[Start of Attachment]
(* ===== verification/Member.v ===== *)
(** * Live members and retired identities

    Model of the identity half of [liminal-protocol/src/lifecycle/membership.rs]:
    live membership with its permanent enrollment and terminal history, the cursor
    and credential updates, and the permanent tombstone a Leave installs.  The
    fingerprint and verifier types belong to the consuming layer and are parameters,
    as they are type parameters of the source. *)
From coqutil Require Import Byte.
From S2P Require Import Prelude Algebra Tags Wire Response Binding.

Record EnrollmentFingerprint (F : Type) := mkEnrollmentFingerprint { ef_value : F }.
Record LeaveFingerprint (F : Type) := mkLeaveFingerprint { lf_value : F }.
Arguments mkEnrollmentFingerprint {F} _.
Arguments ef_value {F} _.
Arguments mkLeaveFingerprint {F} _.
Arguments lf_value {F} _.

Record LiveMemberRestore (F : Type) := mkLiveMemberRestore {
  lmr_participant_id : ParticipantId;
  lmr_conversation_id : ConversationId;
  lmr_generation : Generation;
  lmr_attach_secret : AttachSecret;
  lmr_cursor : DeliverySeq;
  lmr_enrollment_fingerprint : EnrollmentFingerprint F;
  lmr_latest_terminal : option CommittedBindingTerminal;
}.
Record LiveMember (F : Type) := mkLiveMember {
  lm_participant_id : ParticipantId;
  lm_conversation_id : ConversationId;
  lm_generation : Generation;
  lm_attach_secret : AttachSecret;
  lm_cursor : DeliverySeq;
  lm_enrollment_fingerprint : EnrollmentFingerprint F;
  lm_latest_terminal : option CommittedBindingTerminal;
}.
Arguments mkLiveMemberRestore {F}.
Arguments lmr_participant_id {F} _.
Arguments lmr_conversation_id {F} _.
Arguments lmr_generation {F} _.
Arguments lmr_attach_secret {F} _.
Arguments lmr_cursor {F} _.
Arguments lmr_enrollment_fingerprint {F} _.
Arguments lmr_latest_terminal {F} _.
Arguments mkLiveMember {F}.
Arguments lm_participant_id {F} _.
Arguments lm_conversation_id {F} _.
Arguments lm_generation {F} _.
Arguments lm_attach_secret {F} _.
Arguments lm_cursor {F} _.
Arguments lm_enrollment_fingerprint {F} _.
Arguments lm_latest_terminal {F} _.

Inductive MembershipInvariantError := MIE_TerminalIdentity | MIE_TerminalGeneration.

Record LiveMemberCursorUpdate := mkLiveMemberCursorUpdate {
  lcu_conversation_id : ConversationId;
  lcu_participant_id : ParticipantId;
  lcu_generation : Generation;
  lcu_from_cursor : DeliverySeq;
  lcu_resulting_cursor : DeliverySeq;
}.
Inductive LiveMemberCursorUpdateError :=
| LCE_Conversation (expected actual : ConversationId)
| LCE_Participant (expected actual : ParticipantId)
| LCE_Generation (expected actual : Generation)
| LCE_NonAdvancing (from_cursor resulting_cursor : DeliverySeq)
| LCE_CursorPrestate (expected_from_cursor resulting_cursor actual_cursor : DeliverySeq).

Definition validate_terminal (participant_id : ParticipantId) (conversation_id : ConversationId)
    (generation : Generation) (terminal : option CommittedBindingTerminal)
    : result unit MembershipInvariantError :=
  match terminal with
  | None => Ok tt
  | Some terminal =>
      if negb (cbt_participant_id terminal =? participant_id)
         || negb (cbt_conversation_id terminal =? conversation_id)
      then Err MIE_TerminalIdentity
      else if generation <? capability_generation (cbt_binding_epoch terminal)
      then Err MIE_TerminalGeneration
      else Ok tt
  end.

Section LiveMember.
Context {F : Type}.

Definition LiveMember_restore (state : LiveMemberRestore F)
    : result (LiveMember F) MembershipInvariantError :=
  let? _ := validate_terminal (lmr_participant_id state) (lmr_conversation_id state)
              (lmr_generation state) (lmr_latest_terminal state) in
  Ok (mkLiveMember (lmr_participant_id state) (lmr_conversation_id state) (lmr_generation state)
        (lmr_attach_secret state) (lmr_cursor state) (lmr_enrollment_fingerprint state)
        (lmr_latest_terminal state)).

Definition from_enrollment (participant_id : ParticipantId) (conversation_id : ConversationId)
    (attach_secret : AttachSecret) (enrollment_fingerprint : EnrollmentFingerprint F)
    : LiveMember F :=
  mkLiveMember participant_id conversation_id Generation_ONE attach_secret 0
    enrollment_fingerprint None.

(** [&mut self]: the member left, and the result. *)
Definition apply_cursor_update (m : LiveMember F) (update : LiveMemberCursorUpdate)
    : LiveMember F * result unit LiveMemberCursorUpdateError :=
  if negb (lm_conversation_id m =? lcu_conversation_id update)
  then (m, Err (LCE_Conversation (lcu_conversation_id update) (lm_conversation_id m)))
  else if negb (lm_participant_id m =? lcu_participant_id update)
  then (m, Err (LCE_Participant (lcu_participant_id update) (lm_participant_id m)))
  else if negb (lm_generation m =? lcu_generation update)
  then (m, Err (LCE_Generation (lcu_generation update) (lm_generation m)))
  else if lcu_resulting_cursor update <=? lcu_from_cursor update
  then (m, Err (LCE_NonAdvancing (lcu_from_cursor update) (lcu_resulting_cursor update)))
  else if lm_cursor m =? lcu_resulting_cursor update then (m, Ok tt)
  else if negb (lm_cursor m =? lcu_from_cursor update)
  then (m, Err (LCE_CursorPrestate (lcu_from_cursor update) (lcu_resulting_cursor update)
                  (lm_cursor m)))
  else (mkLiveMember (lm_participant_id m) (lm_conversation_id m) (lm_generation m)
          (lm_attach_secret m) (lcu_resulting_cursor update) (lm_enrollment_fingerprint m)
          (lm_latest_terminal m), Ok tt).

Definition with_committed_terminal (m : LiveMember F) (terminal : CommittedBindingTerminal)
    : result (LiveMember F) MembershipInvariantError :=
  let? _ := validate_terminal (lm_participant_id m) (lm_conversation_id m) (lm_generation m)
              (Some terminal) in
  Ok (mkLiveMember (lm_participant_id m) (lm_conversation_id m) (lm_generation m)
        (lm_attach_secret m) (lm_cursor m) (lm_enrollment_fingerprint m) (Some terminal)).

Definition rotate (m : LiveMember F) (generation : Generation) (attach_secret : AttachSecret)
    (cursor : DeliverySeq) (terminal : option CommittedBindingTerminal)
    : result (LiveMember F) MembershipInvariantError :=
  let latest_terminal :=
    match terminal with Some t => Some t | None => lm_latest_terminal m end in
  let? _ := validate_terminal (lm_participant_id m) (lm_conversation_id m) generation
              latest_terminal in
  Ok (mkLiveMember (lm_participant_id m) (lm_conversation_id m) generation attach_secret cursor
        (lm_enrollment_fingerprint m) latest_terminal).

End LiveMember.

(** ** Tombstones *)

Inductive RetirementError :=
| RTE_Conversation | RTE_Participant | RTE_Generation | RTE_RetiredGeneration | RTE_Token
| RTE_LeftAdmissionOrder.

Inductive LeaveVerificationError := LVE_Conversation | LVE_Participant | LVE_Generation | LVE_Secret.

(** [lookup.rs]: the consuming layer's constant-time comparison. *)
Inductive AttachSecretProof := ASP_Mismatch | ASP_Verified.

Record RetiredIdentity (EF V LF : Type) := mkRetiredIdentity {
  ri_participant_id : ParticipantId;
  ri_conversation_id : ConversationId;
  ri_retired_generation : Generation;
  ri_enrollment_fingerprint : EnrollmentFingerprint EF;
  ri_leave_attempt_token : LeaveAttemptToken;
  ri_leave_request_verifier : V;
  ri_leave_fingerprint : LeaveFingerprint LF;
  ri_left_admission_order : AdmissionOrder;
  ri_committed_result : LeaveCommitted;
}.
Arguments mkRetiredIdentity {EF V LF}.
Arguments ri_participant_id {EF V LF} _.
Arguments ri_conversation_id {EF V LF} _.
Arguments ri_retired_generation {EF V LF} _.
Arguments ri_enrollment_fingerprint {EF V LF} _.
Arguments ri_leave_attempt_token {EF V LF} _.
Arguments ri_leave_request_verifier {EF V LF} _.
Arguments ri_leave_fingerprint {EF V LF} _.
Arguments ri_left_admission_order {EF V LF} _.
Arguments ri_committed_result {EF V LF} _.

Inductive IdentityState (EF V LF : Type) :=
| IS_Live (member : LiveMember EF)
| IS_Retired (retired : RetiredIdentity EF V LF).
Arguments IS_Live {EF V LF} _.
Arguments IS_Retired {EF V LF} _.

Record VerifiedLeaveRequest (V LF : Type) := mkVerifiedLeaveRequest {
  vlr_conversation_id : ConversationId;
  vlr_participant_id : ParticipantId;
  vlr_generation : Generation;
  vlr_leave_attempt_token : LeaveAttemptToken;
  vlr_leave_request_verifier : V;
  vlr_leave_fingerprint : LeaveFingerprint LF;
}.
Arguments mkVerifiedLeaveRequest {V LF}.
Arguments vlr_conversation_id {V LF} _.
Arguments vlr_participant_id {V LF} _.
Arguments vlr_generation {V LF} _.
Arguments vlr_leave_attempt_token {V LF} _.
Arguments vlr_leave_request_verifier {V LF} _.
Arguments vlr_leave_fingerprint {V LF} _.

#[export] Instance AttachSecretProof_eq_dec : EqDecision AttachSecretProof.
Proof. solve_decision. Defined.
#[export] Instance token_eq_dec : EqDecision (list byte) := list_eq_dec (dec := Byte.byte_eq_dec).

(** Both accessors of a committed Leave read the one stored generation. *)
Definition lc_presented_generation (v : LeaveCommitted) : Generation := lc_retired_generation v.

Definition token_eqb (a b : Token) : bool := bool_decide (a = b).

Section Retirement.
Context {EF V LF : Type}.

Definition RetiredIdentity_restore (participant_id : ParticipantId)
    (conversation_id : ConversationId) (retired_generation : Generation)
    (enrollment_fingerprint : EnrollmentFingerprint EF) (leave_attempt_token : LeaveAttemptToken)
    (leave_request_verifier : V) (leave_fingerprint : LeaveFingerprint LF)
    (left_transaction_order : TransactionOrder) (committed_result : LeaveCommitted)
    : result (RetiredIdentity EF V LF) RetirementError :=
  if negb (lc_conversation_id committed_result =? conversation_id) then Err RTE_Conversation
  else if negb (lc_participant_id committed_result =? participant_id) then Err RTE_Participant
  else if negb (lc_presented_generation committed_result =? retired_generation)
  then Err RTE_Generation
  else if negb (lc_retired_generation committed_result =? retired_generation)
  then Err RTE_RetiredGeneration
  else if negb (token_eqb (lc_leave_attempt_token committed_result) leave_attempt_token)
  then Err RTE_Token
  else Ok (mkRetiredIdentity participant_id conversation_id retired_generation
             enrollment_fingerprint leave_attempt_token leave_request_verifier leave_fingerprint
             (mkAdmissionOrder left_transaction_order CP_MembershipExit participant_id)
             committed_result).

Definition verify_leave_request (m : LiveMember EF) (request : LeaveRequest)
    (secret_proof : AttachSecretProof) (leave_request_verifier : V)
    (leave_fingerprint : LeaveFingerprint LF)
    : result (VerifiedLeaveRequest V LF) LeaveVerificationError :=
  if negb (lr_conversation_id request =? lm_conversation_id m) then Err LVE_Conversation
  else if negb (lr_participant_id request =? lm_participant_id m) then Err LVE_Participant
  else if negb (lr_capability_generation request =? lm_generation m) then Err LVE_Generation
  else match secret_proof with
  | ASP_Mismatch => Err LVE_Secret
  | ASP_Verified =>
      Ok (mkVerifiedLeaveRequest (lr_conversation_id request) (lr_participant_id request)
            (lr_capability_generation request) (lr_leave_attempt_token request)
            leave_request_verifier leave_fingerprint)
  end.

Definition retire (m : LiveMember EF) (leave_attempt_token : LeaveAttemptToken)
    (leave_request_verifier : V) (leave_fingerprint : LeaveFingerprint LF)
    (left_admission_order : AdmissionOrder) (committed_result : LeaveCommitted)
    : result (RetiredIdentity EF V LF) RetirementError :=
  if negb (lc_conversation_id committed_result =? lm_conversation_id m)
  then Err RTE_Conversation
  else if negb (lc_participant_id committed_result =? lm_participant_id m)
  then Err RTE_Participant
  else if negb (lc_presented_generation committed_result =? lm_generation m)
  then Err RTE_Generation
  else if negb (lc_retired_generation committed_result =? lm_generation m)
  then Err RTE_RetiredGeneration
  else if negb (token_eqb (lc_leave_attempt_token committed_result) leave_attempt_token)
  then Err RTE_Token
  else if negb (bool_decide (ao_candidate_phase left_admission_order = CP_MembershipExit))
          || negb (ao_participant_index left_admission_order =? lm_participant_id m)
  then Err RTE_LeftAdmissionOrder
  else Ok (mkRetiredIdentity (lm_participant_id m) (lm_conversation_id m)
             (lc_retired_generation committed_result) (lm_enrollment_fingerprint m)
             leave_attempt_token leave_request_verifier leave_fingerprint left_admission_order
             committed_result).

End Retirement.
[End of Attachment]
WHAT NEEDS TO BE DONE: Output exactly the lines of the material above from the one containing "result (VerifiedLeaveRequest V" up to and including the one containing "Ok (mkVerifiedLeaveRequest (lr_conversation_id".

ANSWER BOX:
    : result (VerifiedLeaveRequest V LF) LeaveVerificationError :=
  if negb (lr_conversation_id request =? lm_conversation_id m) then Err LVE_Conversation
  else if negb (lr_participant_id request =? lm_participant_id m) then Err LVE_Participant
  else if negb (lr_capability_generation request =? lm_generation m) then Err LVE_Generation
  else match secret_proof with
  | ASP_Mismatch => Err LVE_Secret
  | ASP_Verified =>
      Ok (mkVerifiedLeaveRequest (lr_conversation_id request) (lr_participant_id request)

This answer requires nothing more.